Она опять остановилась. Никто не прерывал ее молчания.
– Горе наше общее, и будем делить всё пополам. Все, что мое, то ваше, – сказала она, оглядывая лица, стоявшие перед нею.
Все глаза смотрели на нее с одинаковым выражением, значения которого она не могла понять. Было ли это любопытство, преданность, благодарность, или испуг и недоверие, но выражение на всех лицах было одинаковое.
– Много довольны вашей милостью, только нам брать господский хлеб не приходится, – сказал голос сзади.
– Да отчего же? – сказала княжна.
Никто не ответил, и княжна Марья, оглядываясь по толпе, замечала, что теперь все глаза, с которыми она встречалась, тотчас же опускались.
– Отчего же вы не хотите? – спросила она опять.
Никто не отвечал.
Княжне Марье становилось тяжело от этого молчанья; она старалась уловить чей нибудь взгляд.
– Отчего вы не говорите? – обратилась княжна к старому старику, который, облокотившись на палку, стоял перед ней. – Скажи, ежели ты думаешь, что еще что нибудь нужно. Я все сделаю, – сказала она, уловив его взгляд.

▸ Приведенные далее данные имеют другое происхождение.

Lemma pipe_get_spec p ch p' :
  pipe_ok p → level p ≠ 0 → pipe_get p = (ch, p') → pipe_ok p' ∧ contents p = ch :: contents p'.
Proof.
  intros [Hd Hr Hw Hl] Hne [= <- <-]. pose proof (level_pos p) as Hp. destruct pipesize as [H1 H2].
  set (p' := mkPipe _ _ _ _ _).
  assert (Hlev : level p' = level p - 1).
  { unfold p', level, u32, PIPESIZE in *. simpl. zdm. }
  split.
  - split; [done|simpl; unfold u32; zdm|done|lia].
  - unfold contents. replace (Z.to_nat (level p)) with (S (Z.to_nat (level p'))) by lia.
    rewrite ring_cons. f_equal. symmetry. by apply ring_wrap.
Qed.

Definition same_ends (p p' : pipe) : Prop :=
  p_readopen p' = p_readopen p ∧ p_writeopen p' = p_writeopen p.

Section runs.
Context {U : Type} `{UserMem U}.
Context (pi : Z).

(** The bytes a writer finds in its memory from offset [i] on. *)
Definition from_user (u : U) (addr i : Z) (l : list Z) : Prop :=
  ∀ j ch, l !! j = Some ch → ∃ t, uin u (u64 (addr + (i + Z.of_nat j))) 1 = Some (ch :: t).

Inductive write_end (k : nat) (killed : Z → bool) (i : Z) (p p' : pipe) (l : list Z) :
    run_end → list chan → Prop :=
| WE_done : write_end k killed i p p' l (Return (i + Z.of_nat (length l))) [ChPipeRd pi]
| WE_error : p_readopen p = false ∨ killed (i + Z.of_nat (length l)) = true →
    (length l < k)%nat → write_end k killed i p p' l (Return (-1)) []
| WE_sleep : level p' = PIPESIZE → p_readopen p = true → (length l < k)%nat →
    write_end k killed i p p' l (Asleep (i + Z.of_nat (length l))) [ChPipeRd pi].

Lemma pipewrite_run_spec k killed u addr i p r w l p' :
  pipe_ok p → pipewrite_run pi k killed u addr i p = (r, w, l, p') →
  pipe_ok p' ∧ same_ends p p' ∧
  contents p' = contents p ++ l ∧ from_user u addr i l ∧ write_end k killed i p p' l r w.
Proof.
  revert i p r l. induction k as [|k IH]; intros i p r l Hok; cbn [pipewrite_run].
  { intros [= <- <- <- <-]. do 2 (split; [done|]). rewrite app_nil_r. do 2 (split; [done|]).
    rewrite <- (Z.add_0_r i) at 2. constructor. }
  destruct (negb (p_readopen p) || killed i) eqn:E.
  { intros [= <- <- <- <-]. do 2 (split; [done|]). rewrite app_nil_r. do 2 (split; [done|]).
    constructor; [|simpl; lia]. simpl. rewrite Z.add_0_r.
    apply orb_true_iff in E as [?%negb_true_iff|?]; auto. }
  apply orb_false_iff in E as [E1%negb_false_iff E2].
  destruct (Z.eqb_spec (p_nwrite p) (u32 (p_nread p + PIPESIZE))) as [E3|E3].
  { apply full_level in E3; [|done]. intros [= <- <- <- <-]. do 2 (split; [done|]).
    rewrite app_nil_r. do 2 (split; [done|]). rewrite <- (Z.add_0_r i) at 2.
    constructor; [done|done|simpl; lia]. }
  assert (Hlt : level p < PIPESIZE).
  { pose proof (po_level _ Hok). destruct (decide (level p = PIPESIZE)) as [Hx|]; [|lia].
    by apply full_level in Hx. }
  assert (Hend : (Return i, [ChPipeRd pi], [], p) = (r, w, l, p') →
    pipe_ok p' ∧ same_ends p p' ∧
    contents p' = contents p ++ l ∧ from_user u addr i l ∧ write_end (S k) killed i p p' l r w).
  { intros [= <- <- <- <-]. do 2 (split; [done|]). rewrite app_nil_r. do 2 (split; [done|]).
    rewrite <- (Z.add_0_r i) at 2. constructor. }
  destruct (uin u (u64 (addr + i)) 1) as [[|ch t]|] eqn:Eu; [exact Hend| |exact Hend].
  destruct (pipe_put_spec p ch Hok Hlt) as [Hok1 Hc1].
  destruct (pipewrite_run _ _ _ _ _ _ _) as [[[r1 w1] l1] p1] eqn:Hrun. intros [= <- <- <- <-].
  destruct (IH _ _ _ _ Hok1 Hrun) as (Hok' & Hs & Hc & Hu & Hw). do 2 (split; [done|]).
  split; [rewrite Hc, Hc1; by rewrite <- app_assoc|]. split.
  - intros [|j] c; simpl.
    + intros [= <-]. exists t. by rewrite Z.add_0_r.
    + intros Hj. destruct (Hu _ _ Hj) as [t' Ht']. exists t'. rewrite <- Ht'. f_equal. f_equal. lia.
  - assert (Hi : i + 1 + Z.of_nat (length l1) = i + Z.of_nat (length (ch :: l1))) by (simpl; lia).
    destruct Hw as [|Ha Hb|Ha Hb Hc']; rewrite ?Hi in *; constructor; try done; simpl in *; try lia.
Qed.

Lemma piperead_copy_spec k u addr i p r l u' p' :
  pipe_ok p → piperead_copy k u addr i p = (r, l, u', p') →
  pipe_ok p' ∧ same_ends p p' ∧ contents p = l ++ contents p' ∧ (length l ≤ k)%nat ∧
  i ≤ r ≤ i + Z.of_nat (length l) ≤ r + 1.
Proof.
  revert i u p l. induction k as [|k IH]; intros i u p l Hok; cbn [piperead_copy].
  { intros [= <- <- <- <-]. do 3 (split; [done|]). simpl. lia. }
  destruct (Z.eqb_spec (p_nread p) (p_nwrite p)) as [E|E].
  { intros [= <- <- <- <-]. do 3 (split; [done|]). simpl. lia. }
  rewrite empty_level in E by done.
  destruct (pipe_get p) as [ch p1] eqn:Eg. destruct (pipe_get_spec p ch p1 Hok E Eg) as [Hok1 Hc1].
  assert (Hs1 : same_ends p p1) by (unfold pipe_get in Eg; by simplify_eq/=).
  destruct (uout u (u64 (addr + i)) [ch]) as [[] u1].
  - destruct (piperead_copy k u1 addr (i + 1) p1) as [[[r1 l1] u2] p2] eqn:Er.
    intros [= <- <- <- <-]. destruct (IH _ _ _ _ Hok1 Er) as (H1 & [H2 H2'] & H3 & H4 & H5).
    destruct Hs1 as [Hs1 Hs1']. rewrite Hc1, H3. simpl.
    split; [done|]. split; [split; congruence|]. split; [done|]. lia.
  - intros [= <- <- <- <-]. rewrite Hc1. do 3 (split; [done|]). simpl. lia.
Qed.

(** Bytes come off the pipe into the reader's memory. *)
Lemma piperead_spec killed u addr n p r w l u' p' :
  pipe_ok p → 0 ≤ n → piperead pi killed u addr n p = (r, w, l, u', p') →
  pipe_ok p' ∧ same_ends p p' ∧ contents p = l ++ contents p' ∧ Z.of_nat (length l) ≤ n ∧
  ((level p = 0 ∧ p_writeopen p = true ∧ p' = p ∧ w = [] ∧
     r = if killed then Return (-1) else Asleep 0) ∨
   (w = [ChPipeWr pi] ∧ ¬ (level p = 0 ∧ p_writeopen p = true) ∧
    ∃ c, r = Return c ∧ c ≤ Z.of_nat (length l) ≤ c + 1)).
Proof.
  intros Hok Hn. unfold piperead.
  destruct (Z.eqb_spec (p_nread p) (p_nwrite p)) as [E|E]; rewrite empty_level in E by done;
    [destruct (p_writeopen p) eqn:Ew|]; simpl.
  - destruct killed; intros [= <- <- <- <- <-]; simpl; (split; [done|]); split; try done; split; try done;
      split; try lia; by left.
  - destruct (piperead_copy _ _ _ _ _) as [[[r1 l1] u1] p1] eqn:Er. intros [= <- <- <- <- <-].
    destruct (piperead_copy_spec _ _ _ _ _ _ _ _ _ Hok Er) as (H1 & H2 & H3 & H4 & H5).
    split; [done|]. split; [done|]. split; [done|]. split; [lia|]. right. split; [done|]. split; [by intros [_ ?]|].
    exists r1. split; [done|lia].
  - destruct (piperead_copy _ _ _ _ _) as [[[r1 l1] u1] p1] eqn:Er. intros [= <- <- <- <- <-].
    destruct (piperead_copy_spec _ _ _ _ _ _ _ _ _ Hok Er) as (H1 & H2 & H3 & H4 & H5).
    split; [done|]. split; [done|]. split; [done|]. split; [lia|]. right. split; [done|]. split; [by intros [? _]|].
    exists r1. split; [done|lia].
Qed.
End runs.

(** ** Readers and writers of one pipe *)

(** What a process is doing to the pipe. *)
Inductive pth : Type :=
| PIdle
| PWriter (addr n i : Z) (asleep : bool)
| PReader (addr n : Z) (asleep : bool).

(** [psys_in] and [psys_out] record the bytes taken from the writers and off the
    pipe, in order. *)
Record psys : Type := mkPsys {
  psys_pipe : pipe;
  psys_th : nat → pth;
  psys_in : list Z;
  psys_out : list Z;
}.

Section system.
Context {U : Type} `{UserMem U}.
Context (pi : Z).

(** [wakeup] on the channels [w]. *)
Definition wake_th (w : list chan) (t : pth) : pth :=
  match t with
  | PWriter addr n i true => PWriter addr n i (negb (bool_decide (ChPipeWr pi ∈ w)))
  | PReader addr n true => PReader addr n (negb (bool_decide (ChPipeRd pi ∈ w)))
  | t => t
  end.
Definition wake (w : list chan) (f : nat → pth) : nat → pth := λ t, wake_th w (f t).

Definition after_write (r : run_end) (addr n : Z) : pth :=
  match r with Return _ => PIdle | Asleep i => PWriter addr n i true end.
Definition after_read (r : run_end) (addr n : Z) : pth :=
  match r with Return _ => PIdle | Asleep _ => PReader addr n true end.

(** [K] restricts the values [killed(pr)] may take during one run. *)
Inductive pstep (K : (Z → bool) → Prop) (s : psys) : psys → Prop :=
| PS_call t th : psys_th s t = PIdle →
    (∃ addr n, 0 ≤ n < 2 ^ 31 ∧ (th = PWriter addr n 0 false ∨ th = PReader addr n false)) →
    pstep K s (mkPsys (psys_pipe s) (<[t := th]> (psys_th s)) (psys_in s) (psys_out s))
| PS_write t addr n i (u : U) killed r w l p' : psys_th s t = PWriter addr n i false → K killed →
    pipewrite pi killed u addr n i (psys_pipe s) = (r, w, l, p') →
    pstep K s (mkPsys p' (<[t := after_write r addr n]> (wake w (psys_th s))) (psys_in s ++ l) (psys_out s))
| PS_read t addr n (u : U) killed r w l u' p' : psys_th s t = PReader addr n false →
    piperead pi killed u addr n (psys_pipe s) = (r, w, l, u', p') →
    pstep K s (mkPsys p' (<[t := after_read r addr n]> (wake w (psys_th s))) (psys_in s) (psys_out s ++ l))
| PS_close writable w freed p' : pipeclose pi writable (psys_pipe s) = (w, freed, p') →
    pstep K s (mkPsys p' (wake w (psys_th s)) (psys_in s) (psys_out s))
| PS_kill t th : psys_th s t = th →
    (* kill() makes the victim runnable *)
    pstep K s (mkPsys (psys_pipe s)
      (<[t := match th with PWriter a n i _ => PWriter a n i false | PReader a n _ => PReader a n false | PIdle => PIdle end]> (psys_th s))
      (psys_in s) (psys_out s)).

Definition psys_init (page : list Z) : psys := mkPsys (pipe_init page) (λ _, PIdle) [] [].

Record pinv (s : psys) : Prop := {
  pi_ok : pipe_ok (psys_pipe s);
  pi_fifo : psys_in s = psys_out s ++ contents (psys_pipe s);
  pi_reader : ∀ t addr n b, psys_th s t = PReader addr n b → 0 ≤ n;
}.

(** A sleeping reader has nothing to read, a sleeping writer no room. *)
Definition no_lost (s : psys) : Prop := ∀ t,
  match psys_th s t with
  | PReader _ _ true => level (psys_pipe s) = 0 ∧ p_writeopen (psys_pipe s) = true
  | PWriter _ _ _ true => level (psys_pipe s) = PIPESIZE ∧ p_readopen (psys_pipe s) = true
  | _ => True
  end.

Lemma wake_reader w f t addr n b : wake w f t = PReader addr n b →
  ∃ b', f t = PReader addr n b' ∧ (b = true → b' = true ∧ ChPipeRd pi ∉ w).
Proof.
  unfold wake, wake_th. destruct (f t) as [|? ? ? []|? ? []]; intros [= -> -> <-]; eexists; (split; [done|]).
  - intros ?%negb_true_iff%bool_decide_eq_false. done.
  - done.
Qed.

Lemma wake_writer w f t addr n i : wake w f t = PWriter addr n i true →
  f t = PWriter addr n i true ∧ ChPipeWr pi ∉ w.
Proof.
  unfold wake, wake_th. destruct (f t) as [|? ? ? []|? ? []]; intros [= -> -> -> Hb].
  split; [done|]. by apply negb_true_iff, bool_decide_eq_false in Hb.
Qed.

Lemma pipeclose_spec writable p w freed p' : pipe_ok p → pipeclose pi writable p = (w, freed, p') →
  pipe_ok p' ∧ contents p' = contents p ∧ level p' = level p ∧
  (if writable then w = [ChPipeRd pi] ∧ p_readopen p' = p_readopen p
   else w = [ChPipeWr pi] ∧ p_writeopen p' = p_writeopen p).
Proof.
  intros [H1 H2 H3 H4] Hc. destruct writable; injection Hc as <- _ <-; (split; [|done]);
    split; [exact H1|exact H2|exact H3|exact H4|exact H1|exact H2|exact H3|exact H4].
Qed.

Lemma pinv_init page : (512 ≤ length page)%nat → pinv (psys_init page).
Proof.
  intros Hl. split; simpl; try done.
  split; simpl; [rewrite length_take; lia|lia|lia|]. vm_compute. discriminate.
Qed.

Но он, как бы рассердившись за это, опустил совсем голову и проговорил:
– Чего соглашаться то, не нужно нам хлеба.
– Что ж, нам все бросить то? Не согласны. Не согласны… Нет нашего согласия. Мы тебя жалеем, а нашего согласия нет. Поезжай сама, одна… – раздалось в толпе с разных сторон. И опять на всех лицах этой толпы показалось одно и то же выражение, и теперь это было уже наверное не выражение любопытства и благодарности, а выражение озлобленной решительности.
– Да вы не поняли, верно, – с грустной улыбкой сказала княжна Марья. – Отчего вы не хотите ехать? Я обещаю поселить вас, кормить. А здесь неприятель разорит вас…
Но голос ее заглушали голоса толпы.
– Нет нашего согласия, пускай разоряет! Не берем твоего хлеба, нет согласия нашего!
Княжна Марья старалась уловить опять чей нибудь взгляд из толпы, но ни один взгляд не был устремлен на нее; глаза, очевидно, избегали ее. Ей стало странно и неловко.
– Вишь, научила ловко, за ней в крепость иди! Дома разори да в кабалу и ступай. Как же! Я хлеб, мол, отдам! – слышались голоса в толпе.